= Beginning of Section =
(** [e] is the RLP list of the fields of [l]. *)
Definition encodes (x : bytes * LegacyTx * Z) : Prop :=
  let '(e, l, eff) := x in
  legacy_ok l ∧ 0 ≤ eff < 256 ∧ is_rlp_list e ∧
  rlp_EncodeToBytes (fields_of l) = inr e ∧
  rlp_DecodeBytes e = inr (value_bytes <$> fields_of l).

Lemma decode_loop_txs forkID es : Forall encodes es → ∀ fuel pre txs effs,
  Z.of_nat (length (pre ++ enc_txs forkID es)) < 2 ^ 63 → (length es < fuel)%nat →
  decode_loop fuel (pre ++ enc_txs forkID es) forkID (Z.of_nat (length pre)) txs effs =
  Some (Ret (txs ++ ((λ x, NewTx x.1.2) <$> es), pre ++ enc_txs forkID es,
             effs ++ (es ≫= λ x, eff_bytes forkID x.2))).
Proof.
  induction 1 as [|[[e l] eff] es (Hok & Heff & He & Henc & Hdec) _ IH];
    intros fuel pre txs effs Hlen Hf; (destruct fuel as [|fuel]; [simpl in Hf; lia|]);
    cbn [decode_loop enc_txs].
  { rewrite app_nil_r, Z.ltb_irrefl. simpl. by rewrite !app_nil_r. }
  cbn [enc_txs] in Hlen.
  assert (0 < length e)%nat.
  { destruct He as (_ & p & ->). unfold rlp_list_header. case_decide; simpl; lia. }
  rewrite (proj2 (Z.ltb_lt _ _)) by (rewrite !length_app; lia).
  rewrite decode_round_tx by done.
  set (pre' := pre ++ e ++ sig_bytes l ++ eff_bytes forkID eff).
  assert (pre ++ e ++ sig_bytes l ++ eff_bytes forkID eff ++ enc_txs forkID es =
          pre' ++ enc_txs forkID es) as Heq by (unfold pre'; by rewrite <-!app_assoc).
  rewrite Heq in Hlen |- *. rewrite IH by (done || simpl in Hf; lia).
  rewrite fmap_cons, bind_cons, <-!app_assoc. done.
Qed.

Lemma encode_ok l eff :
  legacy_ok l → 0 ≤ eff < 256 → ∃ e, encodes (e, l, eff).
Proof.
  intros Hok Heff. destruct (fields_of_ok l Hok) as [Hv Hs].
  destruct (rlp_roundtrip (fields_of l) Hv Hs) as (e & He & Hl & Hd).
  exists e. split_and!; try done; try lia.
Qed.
= End of Section =
> _YOUR TASK_
Begin with the line holding "assert (pre ++" and end with the last line of the material. Copy all of them exactly.

> _SOLUTION FOR THIS PROBLEM_
  assert (pre ++ e ++ sig_bytes l ++ eff_bytes forkID eff ++ enc_txs forkID es =
          pre' ++ enc_txs forkID es) as Heq by (unfold pre'; by rewrite <-!app_assoc).
  rewrite Heq in Hlen |- *. rewrite IH by (done || simpl in Hf; lia).
  rewrite fmap_cons, bind_cons, <-!app_assoc. done.
Qed.

Lemma encode_ok l eff :
  legacy_ok l → 0 ≤ eff < 256 → ∃ e, encodes (e, l, eff).
Proof.
  intros Hok Heff. destruct (fields_of_ok l Hok) as [Hv Hs].
  destruct (rlp_roundtrip (fields_of l) Hv Hs) as (e & He & Hl & Hd).
  exists e. split_and!; try done; try lia.
Qed.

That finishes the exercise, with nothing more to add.